Representative describes river of ash on croplands
ATC counts on the help of community leaders to plan and direct our projects on the ground. Today we share with you the latest reports from two community representatives who have reached out to us in search of water filters and solar lamps.
Unfortunately, this month ATC has been struggling with the importation officials to arrange the arrival of 200 water filters – held up by the shipping company and customs. At long last, the filters are due to arrive by the end of this week.
Although the delay was unplanned, the distribution of filters next week enables us to cover the back-end of relief services as donations and international attention begins to dwindle one month after the explosion.
Edgar is the representative of the Panimache and Palo Verde villages near Volcan Fuego. He reports:
The people of Panimache and Palo Verde do not live in shelters, they have returned to their homes, and are having problems with drinking water. Since the explosion, they have not fixed pipelines, remaining dependent on donated bottled water. Now they have water in their homes, but the water does not feel safe, they believe that it is not suitable for consumption, so they boil the water with firewood before consuming.
Don Edgar considers that a priority need is to have water filters. But as for electric power; there is inconsistent power from the grid, affected by thunderstorms or when the volcano rumbles. Being a distant community, they are left without light for a week or more in these cases, without a way to charge their cell phones and needing to buy candles to avoid being in the dark.
Another priority need at the moment is to have a pump that will serve to draw water from a well and send it with pressure to the houses. The community is 7 kilometers from the volcano.
We agreed that priority could be given to the people who present the greatest need and few resources, due to the current situation, he considers that these resources should be given to all the people of the community as they are all equally without clean water, lighting, jobs, and arable land.
Don Ancelmo is the vice president of the COCODE of the village Rochela. He reports:
The community of Rochela, is located 7 kilometers from the volcano, is the last village in that area, so the services are more difficult to restore.

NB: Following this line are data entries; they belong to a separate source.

(* ===== verification/Registrar.v ===== *)
(** * What the platform promises: a registrar driven by authenticated requests

    The abstract registrar knows devices, when they last gave a sign of life and the
    channels they own; it moves by challenges, admissions and messages.  Two points
    are left to a [policy]: which name an event has, and which messages renew a
    device's time.  The comments of platform.go describe one policy ([documented]);
    the platform refines the registrar of another ([implemented]): whatever packets it
    gets and whatever its application and its timers do, its tables and the events it
    reported are those of a history of moves, each caused by the packet at its place,
    an admission only by a request with the device's digest.
    [registrar_not_documented] is a run on which the two policies part. *)

From S2P Require Import Prelude GoStrings Uri Headers HeadersMap Message Parser Net Transport Ids Transaction Proc Dialog Digest Sdp Utf8 XmlToken Xml XmlRead XmlRoundTrip Ua UaTheorems Platform Device GbTheorems GbExchange.

(** ** The specification *)

(** Whether a device is registered, when it was heard last, and whose each channel is. *)
Record registrar := mkRegistrar { r_known : gmap str (bool * option Z); r_channels : gmap str str }.

Inductive move :=
| Challenged (id : str)
| Accepted (id : str) (at_ : Z)
| Heard (id : str) (at_ : Z) (e : Envelope).

Definition new_registrar : registrar := mkRegistrar ∅ ∅.

Definition known (r : registrar) (id : str) : bool * option Z := default (false, None) (r_known r !! id).

(** The channels a message tells of. *)
Definition told_channels (e : Envelope) : list str :=
  if e_CmdType e == CmdCatalog then match e_DeviceList e with Some l => map it_DeviceID (dl_Items l) | None => [] end
  else [].

(** What is told of a message, and whether it renews the device's time. *)
Record policy := mkPolicy { event_type : Envelope → str; renews : Envelope → bool }.

(** The comments: the type of a [DeviceEvent] is registered, expired, keepalive or
    alarm, and [IsOnline] says whether the device registered recently, [Expires] being
    the lifetime of a registration. *)
Definition documented : policy :=
  mkPolicy (λ e, if e_CmdType e == CmdKeepalive then lit "keepalive" else if e_CmdType e == lit "Alarm" then lit "alarm" else lit "message")
    (λ _, false).

(** The code: the type of every message is "message", and every message counts. *)
Definition implemented : policy := mkPolicy (λ _, lit "message") (λ _, true).

Definition apply_move (pl : policy) (r : registrar) (m : move) : registrar :=
  match m with
  | Challenged id => mkRegistrar (<[id := known r id]> (r_known r)) (r_channels r)
  | Accepted id t => mkRegistrar (<[id := (true, Some t)]> (r_known r)) (r_channels r)
  | Heard id t e => mkRegistrar (<[id := ((known r id).1, if renews pl e then Some t else (known r id).2)]> (r_known r))
                      (foldl (λ c ch, <[ch := id]> c) (r_channels r) (told_channels e))
  end.

(** What the application is told of a move. *)
Definition move_event (pl : policy) (m : move) : list DeviceEvent :=
  match m with
  | Challenged _ => []
  | Accepted id _ => [mkDeviceEvent id "registered" None]
  | Heard id _ e => [mkDeviceEvent id (event_type pl e) (Some e)]
  end.

(** The time of a move, between two times. *)
Definition timed_within (t0 t1 : Z) (m : move) : Prop :=
  match m with Challenged _ => True | Accepted _ t | Heard _ t _ => (t0 ≤ t ≤ t1)%Z end.

(** A device is online while it is registered and its time was renewed less than
    [expires] seconds ago. *)
Definition r_online (expires now : Z) (r : registrar) (id : str) : bool :=
  match known r id with
  | (true, Some t) => (now - t <? expires * Second)%Z
  | _ => false
  end.

(** ** The refinement *)

Definition registrar_of (p : Platform) : registrar :=
  mkRegistrar ((λ d, (Registered d, LastSeen d)) <$> devices p) (channelOf p).

Section Refinement.
Context `{Sender} `{Entropy} `{XmlNames} (c : PlatformConfig).

(** The request that may cause a move. *)
Definition justifies (req : Request) (m : move) : Prop :=
  match m with
  | Challenged id => from_user req = Some id
  | Accepted id _ => authenticates c id req
  | Heard id _ e => from_user req = Some id ∧ xml_Parse (default [] (Req_body req)) = Ok e
  end.

Definition caused (pkt : Packet) (ms : list move) : Prop :=
  Forall (λ m, ∃ req, Msg pkt = MReq req ∧ justifies req m) ms.

(** [p] is where the moves [ms] lead from [p0], and has told of them. *)
Definition follows (p0 p : Platform) (ms : list move) : Prop :=
  p_cfg p = p_cfg p0 ∧ (p_now p0 ≤ p_now p)%Z ∧ Forall (timed_within (p_now p0) (p_now p)) ms ∧ registrar_of p = foldl (apply_move implemented) (registrar_of p0) ms ∧
  p_events p = p_events p0 ++ mbind (move_event implemented) ms.

Lemma follows_nil p : follows p p [].
Proof. split_and!; [done|lia|done|done|]. by rewrite app_nil_r. Qed.

Lemma follows_app p0 p1 p2 ms ms' : follows p0 p1 ms → follows p1 p2 ms' → follows p0 p2 (ms ++ ms').
Proof.
  intros (A1 & A2 & At & A3 & A4) (B1 & B2 & Bt & B3 & B4). split_and!; [congruence|lia| | |].
  - apply Forall_app. split; [eapply Forall_impl; [exact At|]|eapply Forall_impl; [exact Bt|]];
      intros []; cbn; lia || done.
  - by rewrite foldl_app, B3, A3.
  - by rewrite B4, A4, bind_app, app_assoc.
Qed.

(** A step of the agent moves nothing. *)
Lemma follows_ua p u : follows p (with_ua u p) [].
Proof. split_and!; [done|cbn; lia|done|done|]. cbn. by rewrite app_nil_r. Qed.

Lemma on_ua_inv {A} (m : proc UA A) p a p' : on_ua m p = Ret (a, p') → ∃ u, p' = with_ua u p.
Proof. unfold on_ua, onp. destruct (m (p_ua p)) as [[b u]|]; [|done]. intros [= _ <-]. by exists u. Qed.

Lemma registrar_change id f p :
  registrar_of (change_device id f p) =
  mkRegistrar (<[id := (Registered (f (device p id)), LastSeen (f (device p id)))]> (r_known (registrar_of p))) (channelOf p).
Proof. unfold registrar_of, change_device. cbn [devices channelOf with_devices r_known]. by rewrite fmap_insert. Qed.

Lemma known_device p id : known (registrar_of p) id = (Registered (device p id), LastSeen (device p id)).
Proof. unfold known, registrar_of, device. cbn [r_known]. rewrite lookup_fmap. by destruct (devices p !! id). Qed.

Lemma onRegister_follows req stx p p' :
  p_cfg p = c → onRegister req stx p = Ret ((), p') → ∃ ms, follows p p' ms ∧ Forall (justifies req) ms.
Proof.
  intros Hc. unfold onRegister. destruct (from_user req) as [id|] eqn:Hid; [|done]. rewrite run_asks, Hc. cbv zeta.
  set (auth := ParseAuth _). destruct (_ || _) eqn:Hauth.
  - intros (nonce & p1 & E1 & Hr)%run_inv. apply on_ua_inv in E1 as (u & ->). rewrite run_update in Hr.
    apply run_inv in Hr as (r & p2 & E2 & [= <-]). apply on_ua_inv in E2 as (u' & ->).
    exists [Challenged id]. split; [|by apply Forall_singleton]. split_and!; [done|cbn; lia|by apply Forall_singleton| |cbn; by rewrite app_nil_r].
    change (registrar_of (with_ua u' ?x)) with (registrar_of x). rewrite registrar_change.
    cbn [foldl apply_move]. by rewrite known_device.
  - destruct (p_Password c ≫= λ f, f id) as [password|] eqn:Hpw; [|].
    2: { intros (r & p1 & E & [= <-])%run_inv. apply on_ua_inv in E as (u & ->). exists []. split; [apply follows_ua|done]. }
    destruct (bool_decide_reflect (expected_response c auth password = Response_ auth)) as [He|He]; cbn [negb].
    2: { intros (r & p1 & E & [= <-])%run_inv. apply on_ua_inv in E as (u & ->). exists []. split; [apply follows_ua|done]. }
    rewrite run_asks, run_update. intros ([] & p1 & E & [= <-])%run_inv.
    apply run_inv in E as (r & p2 & E & [= <-]). apply on_ua_inv in E as (u & ->).
    exists [Accepted id (p_now p)]. split.
    + split_and!; [done|cbn; lia|apply Forall_singleton; cbn; lia| |done]. change (registrar_of (with_events ?l (with_ua u ?x))) with (registrar_of x).
      by rewrite registrar_change.
    + apply Forall_singleton. split; [done|]. exists password. split; [done|].
      apply orb_false_iff in Hauth as [Hs Hresp]. by apply bool_decide_eq_false in Hs, Hresp.
Qed.

Lemma onMessage_follows req stx p p' :
  onMessage req stx p = Ret ((), p') → ∃ ms, follows p p' ms ∧ Forall (justifies req) ms.
Proof.
  unfold onMessage. destruct (xml_Parse _) as [e|] eqn:He.
  2: { intros (r & p1 & E & [= <-])%run_inv. apply on_ua_inv in E as (u & ->). exists []. split; [apply follows_ua|done]. }
  intros (r & p1 & E & Hr)%run_inv. apply on_ua_inv in E as (u & ->).
  destruct (from_user req) as [id|] eqn:Hid; [|done]. rewrite run_asks, run_update in Hr.
  exists [Heard id (p_now p) e]. split; [|by apply Forall_singleton].
  assert (∀ q, registrar_of q = mkRegistrar (r_known (registrar_of q)) (channelOf q)) as Heta by done.
  destruct (if e_CmdType e == CmdCatalog then e_DeviceList e else None) as [l|] eqn:El; rewrite ?run_update in Hr.
  - injection Hr as <-. split_and!; [done|cbn; lia|apply Forall_singleton; cbn; lia| |done]. rewrite Heta. cbn [foldl apply_move].
    rewrite known_device. unfold told_channels. case_test; [|done]. rewrite El. f_equal.
    + cbn [registrar_of r_known devices with_events learn_channels with_channels change_device with_devices].
      by rewrite fmap_insert.
    + cbn. unfold learn_channels. cbn. generalize (channelOf p). induction (dl_Items l) as [|x items IH]; intros m; [done|]. cbn. apply IH.
  - injection Hr as <-. split_and!; [done|cbn; lia|apply Forall_singleton; cbn; lia| |done]. rewrite Heta. cbn [foldl apply_move].
    rewrite known_device. unfold told_channels.
    assert ((if e_CmdType e == CmdCatalog then match e_DeviceList e with Some l => map it_DeviceID (dl_Items l) | None => [] end else []) = [])
      as -> by (case_test; [by rewrite El|done]).
    f_equal. cbn. by rewrite fmap_insert.
Qed.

There are 105 families that live in this community. They did not have human losses, but have lost all their crops, banana, avocado, maxan, due to ash fall. There are no sheltered people, they all live in their homes. Very few people left and went to the shelters in Siquinala.
Electricity is a necessity because with electrical storms, light goes out for 3 days or more. The day of the eruption there was no electricity for 3 days. He considers that they need around 60 or 70 lamps in the community to provide basic access to cell phone charge and lights during the frequent power outages.
In the case of water service, the situation is dire. All the water pipes were buried, broken or carried by the ash rivers that passed through the place. In some places the water has not been installed, they need pipes and work, but they have not organized themselves to fix this problem.
Now they consume water from a public tap without a filter. Some people boil it, others just drink it from the tap. Previously, they consumed the bottled water that was brought to them by volunteers and organizations. Their water comes from small springs, not enough for the community, and is only operational in some sectors of the village. However, they have managed to organize themselves to pipe this water in these areas. Publically accessed water filters will reduce the spread of intestinal diseases as the village recuperates from the disaster.